This past week, with so much upheaval in the world at least a dozen people texted me using the expression “I’m so mad I’m seeing red.”
I started thinking about my own relationship with red.
Red hats, red lipstick, red stilettos, red hats with logos, red hot anger, and even “It’s that time of the month.”
Stay with me, it will make sense in a few seconds.
Did you know that red has a range of symbolic meanings?
It signifies health, vigor, war, courage, anger, love, and religious fervor.
You ask: What difference does that really make? Who cares? We have more important things to discuss besides talking about red, or blue, or whatever.
My answer: I am using color, focusing right now on red, which is visually in the news so much these days, to discuss the importance of critical thinking.
Critical thinking: needed now more than ever
Putting the puzzle of how patterns from the past impact the present is a major part of critical thinking.
Social media, conspiracy theories, personal points of view, all need to be put through the filter of truth.
Truth is complex and needs its own dialogue time. However, I am suggesting that for now, we all take a broader view of what is going on, rather than just fall into either/or and the us/ them camps.
The more you look upstream to understand current events, the more you can make decisions based on fact.
Yes, there is always emotion included (at no extra charge).
Once you can put the facts together you can tame emotions, so they are useful, not destructive.
Color is easier to discuss than national politics.
ASK: What is the Back Story?
When you ask the question, the same common denominator will show up. The more you know about the back story of anything, the more you can see the way forward.

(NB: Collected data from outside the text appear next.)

(* ===== verification/Prelude.v ===== *)
(** * Nightshift: verification development (root file)

    Nightshift is a Rust workspace (src/crates).  [nightshift-foreman] executes an
    immutable packet of work items with local worker adapters under an admission and
    a profile, and keeps everything it was told and did in an append-only SQLite
    journal; [nightshiftd] defines the packets and judges diagnostic evidence;
    [nightshift-provider-capacity] decides how much provider capacity new work may
    use; [nightshift-casework] displays.  This library models the foreman, the
    packets, the capacity decisions, the diagnostic posture, the evidence admitted with
    it and the canonical store of observation cycles, from the JSON records up to the
    sequences of operations on the two stores.

    ** The parts and how they interact

    A packet (nightshiftd/src/packet.rs) is sealed by its digest and lists work items
    with dependencies.  An operator admits it with an admission and a profile
    (nightshift-foreman/src/contract.rs), perhaps with a capacity requirement or an
    execution-availability requirement (execution_availability.rs).  [ForemanStore]
    (store.rs) writes the run's row, its items and an [InternalEvent] per step; every
    operation first reads the run back: it checks each retained row (the history) and
    folds the rows into a projection (scheduler.rs), which says which items are ready,
    which attempt is active and who holds the resource locks.  Preparing an attempt
    takes the item's locks and seals a start request with a worker brief; adapters
    report with events and end with a terminal or not-started receipt, which frees the
    locks.  With an availability requirement an attempt opens provider dispatches; a
    refused dispatch may be parked (its locks and worker slot given back or kept) and
    woken later by the deferral's rules.  When every item is explicitly terminal the
    run is closed by one final document.

    Apart from the foreman, nightshiftd receives executions of diagnostics (two
    versions of one contract), accepts them against the inventory of a policy, asks
    what is still current under declared ages, clocks, support and recurrence
    schedules, and seals one [OperationalPosture] whose headline is Clean,
    ConditionPresent or Incomplete (diagnostic_posture.rs, diagnostic_execution_v2.rs);
    currentness.rs asks the operator's resolver whether an admitted binding still
    holds.

    What was observed becomes an observation cycle of the canonical store
    (canonical_store.rs).  A recurrence slot that is due is claimed once and its cycle
    records, each in one transaction, the observation with its admissions (nq_admission.rs
    with continuity_authority.rs and substrate_origin.rs) and composed evidence
    (external_observation.rs, external_evidence_composition.rs,
    steady_state_evidence.rs), the typed intent and the AG request it supports with their
    authoring lineage (authoring_context.rs, authoring_custody.rs), and what AG answers.
    Every transition appends an event whose snapshot is chained by digest to the one
    before; a restart erases observations that were still live.  The runtime
    (canonical_runtime.rs) drives that store: one call of it asks the ports of NQ, the
    substrate, the support resolver and the present evidence, records what they say, and
    asks AG (ag_port.rs) to open an occurrence for the one request the record supports.

    What the foreman knows of a provider dispatch comes from Switchyard: a disposition
    retains the mapper's snapshot of the wire, and execution_availability.rs replays the
    records of that snapshot, each against its raw frame, before it believes the
    disposition (bounded_turn_echo.rs replays the large frames).

    ** The files

    - [Prelude]: results ([Result<A, E>] and the [?] operator as [let? .. in] and
      [;?]), [HashMap]/[BTreeMap] as [gmap] with its entries in key order, checked
      64-bit arithmetic, tactics ([res_simpl], [inv_ok]) and generic lemmas.  [Text]:
      the string checks.  [External]: the crates outside the repository as classes:
      [Host] (sha2, hex, chrono, serde_jcs on a [Value]), [Serde T] (the derived
      serializer of a record) and the documented facts [HostOk], [SerdeOk], [SealedOk].
    - [Packet], [PacketFacts]: packet.rs, its structural validation, digest, sealing,
      currentness and the recursive dependency walk ([visit], with the fuel
      [walk_fuel] shown to suffice where it is defined).
    - [Capacity], [CapacityFacts]: nightshift-provider-capacity/src/model.rs.
    - [Contract]: contract.rs.  [Availability], [Evidence], [Graph], [GraphFacts]:
      execution_availability.rs and provider_snapshot_translation.rs: records, sealing,
      validation, the execution-availability graph, the derived deferral.
    - [Scheduler], [SchedulerFacts]: scheduler.rs.  [Prelaunch]: prelaunch.rs.
      [Bootstrap]: bootstrap.rs.
    - [Journal], [Requirements], [History], [Store], [Provider]: store.rs.
      [Store] is the record of the tables; an operation is a function from its
      arguments, the UUIDs it draws and the tables to a result and the tables after
      it: one SQLite transaction, which leaves no trace when it fails.
    - [StoreFacts]: the frame of every operation, the relation [step] that collects
      the operations, and [reachable].  [Isolation], [Lifecycle], [Claims],
      [ProviderFacts], [Attempts], [Workers], [RunProperties]: invariants
      and properties of reachable stores.
    - Class [Chrono] of [External]: chrono's checked durations, parser and formatter;
      [ChronoOk] their documented laws.
      [Diagnostic], [DiagnosticV2]: the two versions of a diagnostic execution: records,
      sealing and validation.  [Currentness]: currentness.rs.  [Posture]: policies,
      delivered inputs, qualified support, recurrence evidence, [evaluate_posture] and
      the projection of diagnostic_posture.rs; class [PostureDocuments] collects the
      derived serializers it uses.
    - [DiagnosticFacts], [PostureFacts], [ScheduleFacts]: their properties.
    - [Signing], [Continuity], [SubstrateOrigin], [NqAdmission], [ExternalObservation],
      [ExternalComposition], [SteadyState], [Authoring]: the evidence modules of the same
      names under nightshiftd/src; class [Ed25519] is the signature crate, [Uuids] the
      UUID parser, and one class per module collects its serializers.
    - [NqDisposition], [NqDispositionFacts]: nq_disposition.rs, the read-only dispositions
      and their composition with the live answer of the present-evidence authority.
    - [PredicateAttention], [PredicateFacts]: project_predicate_attention.rs, the policy, the
      store of evidence occurrences, the evaluation and its replay; class
      [PredicateDocuments] collects its serializers.
    - [Equality]: decidable equality of the records a cycle holds.  [CanonicalRecords],
      [CanonicalTables], [CanonicalStore]: canonical_store.rs; [Tables] is the record of
      its tables and an operation again a function to a result and the tables after it.
      A restart also returns the tables when it fails, since its transitions commit one
      by one.
    - [CanonicalFacts], [CanonicalInvariant], [CanonicalSteps]: how a change advances a
      cycle, the invariant [wf], the relation [canonical_step] and its preservation.
      [CanonicalProperties]: what follows.
    - [AgPort]: ag_port.rs, the open request, AG's snapshots and refusals, the adapter
      over the command of ag-loopctl (class [AgLoopCtl]).  [DecisionBasis]:
      decision_basis.rs.  [CanonicalRuntime]: canonical_runtime.rs as a state monad over
      the canonical tables and the state of AG, with the ports as arguments.
      [RuntimeFacts], [RuntimeProperties]: what a run does to both.
    - [Switchyard]: the first reading of a snapshot and the interpreter of the vendored
      schemas; [Echo]: bounded_turn_echo.rs; [Replay]: the ordered replay and
      [switchyard_evidence], the implementation of the interface
      [Evidence.ProviderEvidence] that the store is written against.  [Protocol]: the
      abstract dispatch protocol and the simulation; [ReplayProperties]: what an
      accepted snapshot establishes.
    - [Codec], [ConcreteRecords], [ConcreteProvider], [ConcreteDocuments]: instances of
      the external classes that evaluate.  [CanonicalSamples]: sample cycles.
      [StoreWitnesses], [Witnesses], [ProviderWitnesses], [PostureWitnesses],
      [CanonicalWitnesses], [RuntimeWitnesses], [ReplayWitnesses], [NqWitnesses],
      [PredicateWitnesses]: each theorem with
      hypotheses applied where they hold, most of them on samples of their own.

    ** What the theorems show

    - Packets: the dependency walk ends; the check accepts exactly the acyclic graphs and
      reports a cycle exactly when there is one; structural validation is a declarative
      well-formedness; sealing is idempotent; a packet is accepted at an instant
      exactly when it is well formed, sealed, acyclic and current.
    - Capacity: when expensive work is allowed, and which decisions validate.
    - Scheduler: a replay lists exactly the packet's items, and its readiness, dependency
      terminality and lock holders are characterised by the journal; an accepted receipt
      is final.
    - Store, over every sequence of operations: the claims table refines the replayed
      claims; rows are only added and runs do not interfere; a closed run is frozen;
      one attempt per item; keys and sequences stay well formed; a run never
      deadlocks; finished items never change; the worker limit is never exceeded.
    - Single operations: what preparing, closing, receipts, adapter events, bounded
      appends, dispositions and wakes require, write and free.
    - Deferrals: an accepted graph bounds the number and the total of deferrals, and
      accepts exactly the deferral that the translation derives.
    - Diagnostics: a validated execution accounts for each of its inputs exactly once
      and its outcome claims nothing its inputs do not support; a Clean headline means
      that every declared entry was delivered, bound as declared, current under its age
      and clock, free of findings and recurring on schedule; a required condition is
      never hidden; the occurrence a schedule expects is the last one due; a projection
      drops no entry.
    - Canonical store, over every sequence of operations: each cycle replays from its
      chained events to the row that is read; cycles only advance and final ones stay; a
      slot and an AG occurrence have one cycle; an AG request rests on a posture that was
      current and on evidence that reproduces from custody; a restart leaves no
      observation live; an accepted history of substrate origins is one chain.
    - The runtime: what a run reports is what the store then holds; over every history
      of runs, synchronisations and store operations AG is asked to open an occurrence
      at most once, and only for a request that was durably prepared.
    - Read-only dispositions: NQ's word lets observation continue only together with the
      authority's current, evidenced answer about the very receipt; the one exception is
      the historical decision, which the code does not ask about.
    - Predicate attention: the store refines an append-only log of distinct occurrences and
      its lineage row commits to it; an evaluation does not depend on the order of the
      history, replays from its bundle, and calls for attention exactly when enough
      occurrences count.
    - Provider snapshots: an accepted snapshot is a run of the dispatch protocol - one
      request at a time, answered once, no refusal after an admission - that ends in the
      phase its disposition states; a disposition of a model at capacity rests on a
      complete record of one request and its refusal.

    ** Bounds and fuel

    Integers that the source computes with keep their width: [checked_add] and
    [checked_mul] on [u64] fail past 2^64-1, sequence numbers past [i64::MAX].
    [walk_fuel] is the number of items plus one; [visit_all_total] shows that the walk
    never runs out of it, so [validate_dag] has no such case.  [validate_schema_node] counts down
    the depth the source counts up to 64.  All other recursion is structural.

    ** Not modelled

    The external crates are parameters, as are serde_json's parser of a raw frame
    ([Switchyard.JsonParser]), the bytes of the vendored schema files
    ([Switchyard.VendoredSchemas]) and the command of ag-loopctl.  SQLite connections,
    file locks, command lines, the self-hosted driver loop, the read-only exports of the
    journal, the capacity probe, the English rendering of a posture, the ports that run
    commands or read key files, operational lineage and saved checks of
    [nightshiftd] and the casework viewer are not modelled. *)
From stdpp Require Export gmap strings list fin_maps fin_sets sorting option sets.
From Stdlib Require Export ZArith Lia.
From Stdlib Require Ascii String.

Abbreviation ascii := Ascii.ascii (only parsing).
Export Ascii.AsciiSyntax.
Delimit Scope char_scope with char.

The more you know about how you decide what to decide, the better will be your decisions.
The more you know about colors, the more you can decide how to make colors work for you.
The Story of Red
From the day you were born, even before conception, there are so many beliefs as well as neurological reasons we “see red.” (HINT: Women use this expression way more than men do).
Let me explain: Think about stereotypes.
Pink is for girls and blue is for boys, right? Did you ever wonder where this idea ever came from? What if you choose green or yellow for the baby’s blanket?
Again, you say: What difference does it make? Who cares anyway?
Red has a HISTORY (and a HERSTORY)
This color thing is really fascinating. First, a very brief trip through time.
In the 1800s all babies, male and female wore white “dresses” in infancy. Thus, babies were gender-neutral. These sacks were easy for changing diapers and easy to bleach when they became spotted and dirty.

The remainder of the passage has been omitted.